Everything I do in repetition has a system.
Grocery shopping is no exception.
I know which stores have the best buys and where the stuff is.
I don’t ‘shop’ per se
I get, go
I begin to pester her on what we are low on two days before the trip.
I have lists of lists
One for tools, building materials
One for groceries, dry goods
One for wants (not needs)
We never forget anything
Not on my watch


----------



## Aunt Bea (Jan 2, 2018)

I love them too!

We have one major grocery chain that keeps them locked up until all of the regular size trolleys are in use.  I suppose that some executive commissioned a study that says people will spend more if they use a giant minivan of a trolley instead of an efficient little sportster.

I particularly like them in the mega stores where they serve as a rollator for me when I make my long laps around the store.

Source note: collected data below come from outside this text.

(** A connection that is running holds [main] back. *)
Lemma running_pc s i p :
  main_inv s -> lt_pcs (mn_lt s) !! i = Some p -> is_gone p = false ->
  match mn_pc s with Starting _ | Waiting => True | _ => False end.
Proof using Type.
  intros I Hp Hg. pose proof (mi_ended s I) as He. destruct (mn_pc s); try done;
    unfold ended in He; rewrite finished_iff in He; specialize (He _ _ Hp); congruence.
Qed.

Lemma main_inv_conn i cl p p' bs s :
  main_inv s -> i < spawned s -> selected s cl = true -> lt_pcs (mn_lt s) !! i = Some p ->
  conn_step (publishes i) (lt_ctx (mn_lt s)) cl p = Some (p', bs) ->
  let wg := (if is_gone p' then mn_wg s - 1 else mn_wg s)%Z in
  main_inv (MkMain (MkLt (<[i := p']> (lt_pcs (mn_lt s))) (lt_ctx (mn_lt s)) (foldl (flip count) (lt_ctrs (mn_lt s)) bs))
    (mn_pc s) wg (mn_samples s ++ sampled bs) (mn_closed s) (mn_taken s) (mn_coll s)
    ((mn_closed s && attempts cl) || bool_decide (wg < 0)%Z)).
Proof using Type.
  intros I Hi Hsel Hp Hst wg.
  assert (is_gone p = false) as Hg.
  { destruct (is_gone p) eqn:Hg; [|done]. by destruct (gone_stuck _ _ _ _ _ _ Hg Hst). }
  pose proof (running_pc s i p I Hp Hg) as Hpc. pose proof (mi_closed s I) as Hclosed.
  assert (mn_closed s = false) as Hcl by (by destruct (mn_pc s)).
  assert (take (spawned s) (lt_pcs (mn_lt s)) !! i = Some p) as Ht by (by rewrite lookup_take_lt).
  assert (wg = number (fun p => negb (is_gone p)) (take (spawned s) (<[i := p']> (lt_pcs (mn_lt s))))) as Hwg.
  { rewrite take_insert_lt, (number_insert _ _ _ _ _ Ht), <- (mi_wg s I), Hg by done.
    subst wg. destruct (is_gone p'); cbn; lia. }
  split; unfold spawned; cbn [mn_lt mn_pc mn_wg mn_samples mn_closed mn_taken mn_coll mn_panic lt_pcs lt_ctrs];
    fold (spawned s).
  - rewrite length_insert. apply I.
  - apply I.
  - intros j q Hj Hsp. rewrite list_lookup_insert_ne in Hj by lia. by apply (mi_new s I j).
  - exact Hwg.
  - by rewrite sampled_lats, (mi_samples s I), app_assoc.
  - eapply conn_step_sampled; [done..|apply I].
  - done.
  - by destruct (mn_pc s).
  - pose proof (mi_coll s I) as Hc. destruct (mn_coll s) as [|ls|]; [done|..]; destruct (mn_pc s); naive_solver.
  - rewrite Hcl. cbn. apply bool_decide_eq_false_2. rewrite Hwg.
    pose proof (number_nonneg (fun p => negb (is_gone p)) (take (spawned s) (<[i := p']> (lt_pcs (mn_lt s))))). lia.
Qed.

Lemma main_inv_spawn s i :
  main_inv s -> mn_pc s = Starting i -> i < conns ->
  main_inv (MkMain (mn_lt s) (Starting (S i)) (mn_wg s + 1) (mn_samples s) (mn_closed s) (mn_taken s) (mn_coll s) false).
Proof using Type.
  intros I Hpc Hi. pose proof I as [Hlen Hsp Hnew Hwg Hsam Hcap Hcl Hend Hcoll _]. unfold spawned in *. rewrite Hpc in *.
  destruct (lookup_lt_is_Some_2 (lt_pcs (mn_lt s)) i) as [p Hp]; [lia|]. pose proof (Hnew i p Hp ltac:(lia)) as ->.
  split; unfold spawned; cbn [mn_lt mn_pc mn_wg mn_samples mn_closed mn_taken mn_coll mn_panic]; try done.
  - intros j p Hj Hle. apply (Hnew j p Hj). lia.
  - rewrite (take_S_r _ _ _ Hp), number_app, <- Hwg. done.
  - by destruct (mn_coll s) as [|ls|]; naive_solver.
Qed.
(* ===== verification/Store.v ===== *)
(** * internal/store: the key stores

    [store.go]'s interface as a class with its contract, and the two
    implementations: [memory.go]'s map and [sqlite.go]'s table.  The SQL engine
    is a class of its own, with what its four statements are documented to do;
    identifiers ([ulid.Make]) and clock readings are arguments. *)
From S2P Require Import Prelude GoStd GoPath.
From stdpp Require Import options.

Record Key : Type := MkKey {
  k_ID : string;
  k_Name : string;
  k_SecretHash : string;
  k_CreatedAt : Z;
  k_RevokedAt : option Z;
}.

#[export] Instance Key_eq_dec : EqDecision Key.
Proof. solve_decision. Defined.

Inductive store_err : Type :=
  | ErrKeyNotFound
  | ErrBackend (msg : string).

#[export] Instance store_err_eq_dec : EqDecision store_err.
Proof. solve_decision. Defined.

Definition revoked_at (t : Z) (k : Key) : Key :=
  MkKey (k_ID k) (k_Name k) (k_SecretHash k) (k_CreatedAt k) (Some t).

(** ** The interface *)

Class Store (S : Type) : Type := {
  CreateKey : string -> Z -> string -> string -> S -> res store_err Key * S;
  LookupKey : string -> S -> res store_err Key * S;
  ListKeys : S -> res store_err (list Key) * S;
  RevokeKey : Z -> string -> S -> res store_err unit * S;
}.

(** Its contract: a store is a map from identifiers to keys, whose times it
    keeps with some precision, and an operation that fails changes nothing. *)
Class StoreLaws (S : Type) `{Store S} : Type := {
  keys : S -> gmap string Key;
  stored_time : Z -> Z;
  CreateKey_law id now name hash s r s' :
    CreateKey id now name hash s = (r, s') ->
    match r with
    | Ok k => k = MkKey id name hash now None
        /\ keys s' = <[id := MkKey id name hash (stored_time now) None]> (keys s)
    | Err ErrKeyNotFound => False
    | Err _ => keys s' = keys s
    end;
  LookupKey_law id s r s' :
    LookupKey id s = (r, s') ->
    keys s' = keys s /\
    match r with
    | Ok k => keys s !! id = Some k
    | Err ErrKeyNotFound => keys s !! id = None
    | Err _ => True
    end;
  ListKeys_law s r s' :
    ListKeys s = (r, s') ->
    keys s' = keys s /\
    match r with
    | Ok ks => ks ≡ₚ (map_to_list (keys s)).*2
    | Err ErrKeyNotFound => False
    | Err _ => True
    end;
  RevokeKey_law now id s r s' :
    RevokeKey now id s = (r, s') ->
    match r with
    | Ok _ => exists k, keys s !! id = Some k
        /\ keys s' = <[id := revoked_at (stored_time now) k]> (keys s)
    | Err ErrKeyNotFound => keys s !! id = None /\ keys s' = keys s
    | Err _ => keys s' = keys s
    end;
}.

(** ** memory.go *)
Module Memory.

Record memoryStore : Type := MkMemory { mkeys : gmap string Key }.

Definition NewMemory : memoryStore := MkMemory ∅.

Definition CreateKey (id : string) (now : Z) (name secretHash : string) (m : memoryStore)
    : res store_err Key * memoryStore :=
  let k := MkKey id name secretHash now None in
  (Ok k, MkMemory (<[k_ID k := k]> (mkeys m))).

Definition LookupKey (id : string) (m : memoryStore) : res store_err Key * memoryStore :=
  match mkeys m !! id with
  | None => (Err ErrKeyNotFound, m)
  | Some k => (Ok k, m)
  end.

Definition ListKeys (m : memoryStore) : res store_err (list Key) * memoryStore :=
  (Ok (map_to_list (mkeys m)).*2, m).

Definition RevokeKey (now : Z) (id : string) (m : memoryStore)
    : res store_err unit * memoryStore :=
  match mkeys m !! id with
  | None => (Err ErrKeyNotFound, m)
  | Some k => (Ok tt, MkMemory (<[id := revoked_at now k]> (mkeys m)))
  end.

End Memory.

#[export] Instance memory_store : Store Memory.memoryStore := {
  CreateKey := Memory.CreateKey;
  LookupKey := Memory.LookupKey;
  ListKeys := Memory.ListKeys;
  RevokeKey := Memory.RevokeKey;
}.

#[export] Instance memory_laws : StoreLaws Memory.memoryStore.
Proof.
  refine {| keys := Memory.mkeys; stored_time t := t |}.
  - intros id now name hash s r s' [= <- <-]. done.
  - cbn. unfold Memory.LookupKey. intros. case_match; by simplify_eq.
  - cbn. intros s r s' [= <- <-]. done.
  - cbn. unfold Memory.RevokeKey. intros. case_match; simplify_eq; naive_solver.
Defined.

(** ** sqlite.go *)

(** A row of [keys], and the statements [sqlite.go] runs on the table: the
    INSERT, the SELECT by id, the SELECT of all rows and the UPDATE, which
    reports the number of rows it affected. *)
Record Row : Type := MkRow {
  r_id : string;
  r_name : string;
  r_secret_hash : string;
  r_created_at : Z;
  r_revoked_at : option Z;
}.

Definition row_revoked (t : Z) (r : Row) : Row :=
  MkRow (r_id r) (r_name r) (r_secret_hash r) (r_created_at r) (Some t).

Class SqlKeys (D : Type) : Type := {
  sql_insert : Row -> D -> res string unit * D;
  sql_select : string -> D -> res string (option Row) * D;
  sql_select_all : D -> res string (list Row) * D;
  sql_revoke : Z -> string -> D -> res string nat * D;
}.
(** All of them: on success the address is counted. *)
Definition ServeHTTP_checks (trusted : list Pfx) (cap : Z) (draining : bool) (q : upgrade_req)
    (st : S) (t : IPTable) : res rejection (Key * string) * S * IPTable :=
  let '(r, st') := check_key draining q st in
  match r with
  | Err e => (Err e, st', t)
  | Ok k =>
      let ip := req_ip trusted q in
      match ip_count cap ip t with
      | None => (Err RejIPCap, st', t)
      | Some t' => (Ok (k, ip), st', t')
      end
  end.
End Serve.

(** ** Examples *)

Definition demo_trusted : list Pfx := parseTrustedProxies "127.0.0.1, 10.0.0.0/8,bogus,".

Example demo_trusted_two : length demo_trusted = 2.
Proof. reflexivity. Qed.
Example clientIP_direct : clientIP "203.0.113.7:5000" ["1.2.3.4"] demo_trusted = "203.0.113.7".
Proof. reflexivity. Qed.
Example clientIP_proxied :
  clientIP "127.0.0.1:80" ["6.6.6.6, 198.51.100.4:99, 10.1.2.3"] demo_trusted = "198.51.100.4".
Proof. reflexivity. Qed.
Example ipCapKey_64 : ipCapKey "2001:db8:1:2:aaaa::1" = "2001:db8:1:2::/64".
Proof. vm_compute. reflexivity. Qed.
Example ipCapKey_zero : ipCapKey "::1" = "::/64".
Proof. vm_compute. reflexivity. Qed.

(** ** One bucket per client *)

(** Who a client is: an IPv4 address, or the /64 an IPv6 address is in. *)
Definition client (a : Addr) : N + N :=
  match Unmap a with A4 n => inl n | A6 n _ => inr (n / 2 ^ 64)%N end.

(** The key's text, by client. *)
Definition client_key (c : N + N) : string :=
  match c with
  | inl n => string4 n
  | inr m => string6 (m * 2 ^ 64) +:+ "/64"
  end.

Lemma Unmap_not_mapped a : Is4 (Unmap a) = false -> Is4In6 (Unmap a) = false.
Proof. destruct a as [n|n z]; [done|]. unfold Unmap. by destruct (Is4In6 (A6 n z)) eqn:E. Qed.

Lemma ipCapKey_client ip a : ParseAddr ip = Some a -> ipCapKey ip = client_key (client a).
Proof.
  intros Ha. unfold ipCapKey, client. rewrite Ha.
  destruct (Unmap a) as [n|n z] eqn:Hu; cbn -[N.pow Addr_String Pfx_String].
  { reflexivity. }
  unfold Prefix. rewrite decide_False by done.
  unfold Pfx_String, PrefixFrom. cbn [p_addr p_bits WithZone addr_val bit_len Is4].
  change (2 ^ (128 - ipv6CapPrefixBits))%N with (2 ^ 64)%N.
  unfold Addr_String. cbn [Is4In6]. rewrite (proj2 (N.eqb_neq _ _)).
  { rewrite decide_True by done. by rewrite string_app_nil_r. }
  change (2 ^ 64)%N with (4294967296 * 4294967296)%N. rewrite N.mul_assoc, N.div_mul by done.
  intros Heq. generalize dependent (n / (4294967296 * 4294967296))%N. intros m. lia.
Qed.

Lemma client_range a : addr_ok a ->
  match client a with inl n => n < 2 ^ 32 | inr m => m < 2 ^ 64 end%N.
Proof.
  intros Ha%Unmap_ok. unfold client. destruct (Unmap a) as [n|n z]; [exact Ha|].
  apply N.Div0.div_lt_upper_bound. exact Ha.
Qed.

Lemma string_app_inj_r (a b s : string) : a +:+ s = b +:+ s -> a = b.
Proof.
  intros Heq. assert (String.length a = String.length b) as Hlen.
  { apply (f_equal String.length) in Heq. rewrite !string_length_app in Heq. lia. }
  by apply string_app_inj_len in Heq as [-> _].
Qed.

Lemma string6_colon m : string_elem colon (string6 (m * 2 ^ 64)) = true.
Proof.
  rewrite (string6_64 _ _ _ _ _ (words_64 m)). unfold prefix_words.
  rewrite string_elem_app. apply orb_true_iff. by right.
Qed.

Lemma client_key_inj c c' :
  match c with inl n => n < 2 ^ 32 | inr m => m < 2 ^ 64 end%N ->
  match c' with inl n => n < 2 ^ 32 | inr m => m < 2 ^ 64 end%N ->
  client_key c = client_key c' -> c = c'.
Proof.
  assert (forall n m, string4 n <> string6 (m * 2 ^ 64) +:+ "/64") as Hne.
  { intros n m Heq. apply (f_equal (string_elem colon)) in Heq.
    by rewrite string4_colon, string_elem_app, string6_colon in Heq. }
  destruct c as [n|m], c' as [n'|m']; cbn [client_key]; intros Hc Hc' Heq.
  - f_equal. by apply string4_inj.
  - by apply Hne in Heq.
  - symmetry in Heq. by apply Hne in Heq.
  - f_equal. apply string_app_inj_r in Heq. by apply string6_64_inj.
Qed.

(** The cap counts clients. Two addresses share a bucket exactly when they
    are the same IPv4 address, mapped or not, or lie in the same IPv6 /64. *)
Theorem ip_cap_counts_clients ip ip' a a' :
  ParseAddr ip = Some a -> ParseAddr ip' = Some a' ->
  ipCapKey ip = ipCapKey ip' <-> client a = client a'.
Proof.
  intros Ha Ha'. rewrite (ipCapKey_client _ _ Ha), (ipCapKey_client _ _ Ha').
  split; [|congruence].
  apply client_key_inj; by eapply client_range, ParseAddr_ok.
Qed.

Lemma ip_cap_counts_clients_witness :
  ipCapKey "2001:db8::1" = ipCapKey "2001:DB8:0:0:ffff::9"
  <-> client (A6 42540766411282592856903984951653826561 "")
      = client (A6 42540766411282592875350447550386667529 "").
Proof. apply ip_cap_counts_clients; vm_decide. Defined.

(** ** Forwarded headers cannot be forged *)

(** A hop the walk passes over: trusted, or no address at all. *)
Definition skipped (trusted : list Pfx) (hop : string) : Prop :=
  match (stripHostPort hop).1 with
  | Some a => addrInPrefixes a trusted = true
  | None => True
  end.

Lemma rightmost_untrusted_skipped trusted hops :
  Forall (skipped trusted) hops -> rightmost_untrusted trusted hops = None.
Proof.
  induction 1 as [|h hops Hh _ IH]; [done|]. cbn. rewrite IH. unfold skipped in Hh.
  destruct (stripHostPort h) as [[a|] host]; cbn in *; [|done]. by rewrite Hh.
Qed.

Lemma rightmost_untrusted_app trusted pre hops ip :
  rightmost_untrusted trusted hops = Some ip -> rightmost_untrusted trusted (pre ++ hops) = Some ip.
Proof. intros Hh. induction pre as [|p pre IH]; cbn; [done|]. by rewrite IH. Qed.

Lemma rightmost_untrusted_hop trusted pre h post a ip :
  stripHostPort h = (Some a, ip) -> addrInPrefixes a trusted = false ->
  Forall (skipped trusted) post ->
  rightmost_untrusted trusted (pre ++ h :: post) = Some ip.
Proof.
  intros Hh Ha Hpost. apply rightmost_untrusted_app. cbn.
  by rewrite (rightmost_untrusted_skipped _ _ Hpost), Hh, Ha.
Qed.

Lemma clientIP_line remote trusted ra host line :
  stripHostPort remote = (Some ra, host) -> addrInPrefixes ra trusted = true -> line <> "" ->
  clientIP remote [line] trusted
  = match rightmost_untrusted trusted (Split "," line) with
    | Some ip => ip
    | None => match stripHostPort (default "" (head (Split "," line))) with
              | (Some _, ip) => ip
              | (None, _) => host
              end
    end.
Proof.
  intros Hr Ht Hl. unfold clientIP. rewrite Hr, Ht, orb_false_r.
  rewrite bool_decide_eq_false_2 by (by intros ->). cbn [head default]. unfold id. by rewrite decide_False.
Qed.

(** C28. Where a connection comes from. A peer that is not a trusted proxy is
    taken at its own address whatever it sends. Behind a trusted proxy, for a
    request with one X-Forwarded-For line (of several only the first is read,
    which is a finding), it is the rightmost hop of the line that parses and is
    not trusted, whatever is to its left; so with a proxy that appends the
    address it saw to what the client sent, the client cannot choose; if every
    hop is trusted or no address it is the leftmost one, or the peer's own, as
    it is without a line. *)
Theorem client_ip_rightmost remote trusted ra host :
  stripHostPort remote = (Some ra, host) ->
  (addrInPrefixes ra trusted = false -> forall lines, clientIP remote lines trusted = host)
  /\ (addrInPrefixes ra trusted = true ->
      clientIP remote [] trusted = host
      /\ (forall line pre h post a ip,
            line <> "" -> Split "," line = pre ++ h :: post ->
            stripHostPort h = (Some a, ip) -> addrInPrefixes a trusted = false ->
            Forall (skipped trusted) post -> clientIP remote [line] trusted = ip)
      /\ (forall sent h a ip,
            string_elem "," h = false -> stripHostPort h = (Some a, ip) -> addrInPrefixes a trusted = false ->
            clientIP remote [sent +:+ String "," h] trusted = ip)
      /\ (forall line,
            Forall (skipped trusted) (Split "," line) ->
            clientIP remote [line] trusted
            = match stripHostPort (default "" (head (Split "," line))) with
              | (Some _, ip) => ip
              | (None, _) => host
              end)).
Proof.
  intros Hr. split.
  - intros Ht lines. unfold clientIP. by rewrite Hr, Ht, orb_true_r.
  - intros Ht. pose proof (fun line => clientIP_line remote trusted ra host line Hr Ht) as Hline. split_and!.
    + unfold clientIP. rewrite Hr. by case_match.
    + intros line pre h post a ip Hne Hs Hh Ha Hpost. rewrite (Hline _ Hne), Hs.
      by rewrite (rightmost_untrusted_hop _ _ _ _ _ _ Hh Ha Hpost).
    + intros sent h a ip Hc Hh Ha. rewrite Hline by (by destruct sent).
      rewrite Split_middle, (Split_none _ h) by done.
      by rewrite (rightmost_untrusted_hop _ _ _ [] _ _ Hh Ha).
    + intros line Hs. destruct (decide (line = "")) as [->|Hne].
      * unfold clientIP. rewrite Hr. by case_match.
      * by rewrite (Hline _ Hne), (rightmost_untrusted_skipped _ _ Hs).
Qed.

(** A client's own header, joined with the address its proxy saw. *)
Lemma client_ip_rightmost_witness :
  clientIP "127.0.0.1:4000" ["1.1.1.1, 2.2.2.2,203.0.113.9:77"] demo_trusted = "203.0.113.9"
  /\ clientIP "127.0.0.1:4000" ["1.1.1.1,203.0.113.9:77, 10.0.0.3"] demo_trusted = "203.0.113.9".
Proof.
  destruct (proj2 (client_ip_rightmost "127.0.0.1:4000" demo_trusted (A4 2130706433) "127.0.0.1" eq_refl) eq_refl)
    as (_ & Hhop & Hsent & _). split.
  - apply (Hsent "1.1.1.1, 2.2.2.2" "203.0.113.9:77" (A4 3405803785)); done.
  - apply (Hhop _ ["1.1.1.1"] "203.0.113.9:77" [" 10.0.0.3"] (A4 3405803785)); [done|done|done|done|].
    repeat constructor.
Defined.

(** Only the first X-Forwarded-For line counts. Further header lines never
    matter, so behind a trusted proxy that adds a line of its own the client
    picks its address, where one joined line would give the real one. *)
Theorem later_header_lines_ignored remote line more more' trusted :
  clientIP remote (line :: more) trusted = clientIP remote (line :: more') trusted
  /\ clientIP "127.0.0.1:4000" ["6.6.6.6"; "203.0.113.9"] demo_trusted = "6.6.6.6"
  /\ clientIP "127.0.0.1:4000" ["6.6.6.6, 203.0.113.9"] demo_trusted = "203.0.113.9".
Proof. split_and!; [done|vm_decide..]. Qed.
(* ===== verification/ServerSafety.v ===== *)
(** * What the server guarantees

    The invariant of the whole server, and its three promises: the per-address
    cap holds and its table never leaks, a revoked key is dead, and a draining
    server opens nothing. *)
From S2P Require Import Prelude GoStd GoBytes Utf8 GoJson Token Channel Registry Sweep Limiter Hub Frame Conn World Handler Membership Run GoNetip Store Upgrade Rest Server.
From stdpp Require Import options.

(** ** Counting requests *)

Lemma in_use_insert ip n p reqs :
  reqs !! n = None ->
  in_use ip (<[n := p]> reqs) = (if decide (counted ip p) then 1 else 0) + in_use ip reqs.
Proof.
  intros Hn. unfold in_use. case_decide as Hp.
  - rewrite map_filter_insert_True by done.
    rewrite map_size_insert_None; [done|]. apply map_lookup_filter_None. by left.
  - rewrite map_filter_insert_False by done. by rewrite delete_id.
Qed.

Lemma in_use_delete ip n p reqs :
  reqs !! n = Some p ->
  in_use ip reqs = (if decide (counted ip p) then 1 else 0) + in_use ip (delete n reqs).
Proof.
  intros Hn. rewrite <- (insert_delete_id reqs n p) at 1 by done.
  apply in_use_insert, lookup_delete_eq.
Qed.

Lemma in_use_replace ip n p p' reqs :
  reqs !! n = Some p ->
  in_use ip (<[n := p']> reqs) + (if decide (counted ip p) then 1 else 0)
  = in_use ip reqs + (if decide (counted ip p') then 1 else 0).
Proof.
  intros Hn. rewrite (in_use_delete ip n p reqs) by done.
  rewrite <- insert_delete_eq, in_use_insert by apply lookup_delete_eq. lia.
Qed.

Lemma in_use_empty ip : in_use ip ∅ = 0.
Proof. unfold in_use. by rewrite map_filter_empty, map_size_empty. Qed.

(** The table has exactly the addresses in use, with their number. *)
Definition table_ok (t : IPTable) (reqs : gmap nat req_pc) : Prop :=
  forall ip, t !! ip = if decide (in_use ip reqs = 0) then None else Some (Z.of_nat (in_use ip reqs)).

Lemma table_default t reqs ip : table_ok t reqs -> default 0%Z (t !! ip) = Z.of_nat (in_use ip reqs).
Proof. intros Ht. rewrite Ht. case_decide as Hz; [by rewrite Hz|done]. Qed.

(** A change of the requests that leaves every count alone. *)
Lemma table_ok_same t reqs reqs' :
  table_ok t reqs -> (forall ip, in_use ip reqs' = in_use ip reqs) -> table_ok t reqs'.
Proof. intros Ht Heq ip. by rewrite Heq. Qed.

Lemma table_ok_count cap t reqs reqs' ip t' :
  table_ok t reqs -> ip_count cap ip t = Some t' ->
  (forall ip', in_use ip' reqs' = in_use ip' reqs + (if decide (ip' = ip) then 1 else 0)) ->
  table_ok t' reqs' /\ (Z.of_nat (in_use ip reqs') <= cap)%Z.
Proof.
  intros Ht Hc Hr. unfold ip_count in Hc. rewrite (table_default _ _ _ Ht) in Hc.
  case_decide as Hcap; simplify_eq. split.
  - intros ip'. rewrite lookup_insert, Hr. destruct (decide (ip = ip')) as [<-|Hne].
    + rewrite (decide_True _ _ (eq_refl ip)), decide_False by lia. f_equal. lia.
    + rewrite (decide_False (P := ip' = ip)) by congruence. rewrite Nat.add_0_r. apply Ht.
  - rewrite Hr, decide_True by done. lia.
Qed.

Lemma table_ok_release t reqs reqs' ip :
  table_ok t reqs ->
  (forall ip', in_use ip' reqs = in_use ip' reqs' + (if decide (ip' = ip) then 1 else 0)) ->
  table_ok (ip_release ip t) reqs'.
Proof.
  intros Ht Hr ip'. unfold ip_release. rewrite (table_default _ _ _ Ht), Hr, (decide_True (P := ip = ip)) by done.
  specialize (Ht ip'). rewrite Hr in Ht. destruct (decide (ip' = ip)) as [->|Hne].
  - repeat case_decide; rewrite ?lookup_delete_eq, ?lookup_insert_eq; try lia; [done|].
    f_equal. lia.
  - rewrite Nat.add_0_r in Ht.
    destruct (decide (_ <= 0)%Z); by rewrite ?lookup_delete_ne, ?lookup_insert_ne.
Qed.

Section Safety.
Context {S R B F : Type} `{StoreLaws S}.
Context `{RegistryLaws R, TokenBucket B, !Fanout R B F, !FanoutLaws R B F}.
Context (cfg : Config) (trusted : list Pfx) (rawcap : string) (ParseStrict : string -> bool).
Local Abbreviation cap := (parseIPCap rawcap).
Implicit Types (s : @server S R B F).

Lemma parseIPCap_pos raw : (0 < parseIPCap raw)%Z.
Proof using Type.
  unfold parseIPCap, defaultIPCap. case_decide; [done|]. destruct (ParseInt _); [|done].
  case_decide; lia.
Qed.

(** ** The store's part *)

Definition named (st : S) : Prop := forall id k, keys st !! id = Some k -> k_ID k = id.

(** What every store operation of the server keeps. *)
Record store_keeps (st st' : S) : Prop := {
  sk_named : named st -> named st';
  sk_revoked id : is_revoked id st -> is_revoked id st';
}.
Lemma db_ok_step ms d0 s s' :
  validateMigrations ms = Ok tt ->
  db_ok ms d0 s -> open_step ms s s' -> db_ok ms d0 s'.
Proof using Type.
  intros Hv Hok Hstep. pose proof (do_version _ _ _ Hok) as Hle.
  destruct Hstep as [p s Hp|p fl e s Hp Hc|p fl current s Hp Hc|p current m rest s Hp Hm
    |p current m rest tf ran d s Hp Hm Ha|p current m rest tf e d s Hp Hm Ha|p current s Hp|p s].
  - by apply db_ok_opener.
  - by apply db_ok_opener.
  - apply db_ok_opener; [done|]. apply checkDatabase_version in Hc as ->. exists 0%nat. split; [done|]. unfold level. lia.
  - apply db_ok_opener; [done|]. destruct (do_openers _ _ _ Hok _ _ Hp) as (k & Hrest & Hk).
    symmetry in Hrest. apply drop_head in Hrest as [Hk' Hrest].
    pose proof (validate_lookup _ _ _ Hv Hk') as Hver. exists (S k). split; [done|]. unfold level. lia.
  - by eapply db_ok_apply.
  - apply applyMigration_spec in Ha as ->. by apply (db_ok_opener _ _ s p (ODone false)).
  - apply db_ok_opener; [done|]. destruct (do_openers _ _ _ Hok _ _ Hp) as (k & Hrest & Hk).
    cbn. rewrite latest_length by done. assert (length (drop k ms) = 0%nat) as Hd by by rewrite <- Hrest.
    rewrite length_drop in Hd. unfold level in *. lia.
  - destruct Hok as [? ? ? Hops]. split; cbn; try done.
    intros p' o [_ Ho]%lookup_delete_Some. by eapply Hops.
Qed.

I live smack dab in the middle of a great shopping area with all the big chains competing against each other for business, three no frills stores, a dead bread store, Walmart, Trader Joe's, etc...  It is fun for me to check the store flyers and the coupons each week to plan my stops at the various stores when I'm out running errands.  It allows me to shop the dips and deals in each store without making special trips and wasting gas.  I will really miss grocery shopping when I have to stop driving and transition to home delivery but I'm glad that it is finally becoming a mainstream offering available at many large stores.


----------



## Ken N Tx (Jan 2, 2018)

I always need a cart when shopping with the Mrs!!
.


----------



## RadishRose (Jan 2, 2018)

I too, love those mini-carts. My favorite moderately priced supermarket got in a bunch about a year ago. Little by little their numbers diminished. A clerk told me they had all been stolen over time. They tried a sign telling customers to ask for one, but they lost them all anyway. 

However I did see a Youtube video on how stores get you to buy more and BIG carts was one of their tricks.


----------



## Mrs. Robinson (Jan 2, 2018)

Our Safeway now has two cart sizes. One is just a little smaller than the regular ones-not as small as the one pictured above. It`s perfect for me-even when doing a weekly shop for the (right now) 4 of us.


----------



## hollydolly (Jan 2, 2018)

We have had those little ''trolleys'' here for decades...as well as the larger deep trolleys. Every supermarket has them..except Costco, and the other Cash & Carry stores, because the idea is for you to buy as much as possible and fill the trolley in those stores. We almost always use the shallow trolley in the supermarkets  


here in the UK, our trolleys in most stores are chained up and you have to release them with a pound coin, which you get returned when you take the trolley back to it's station.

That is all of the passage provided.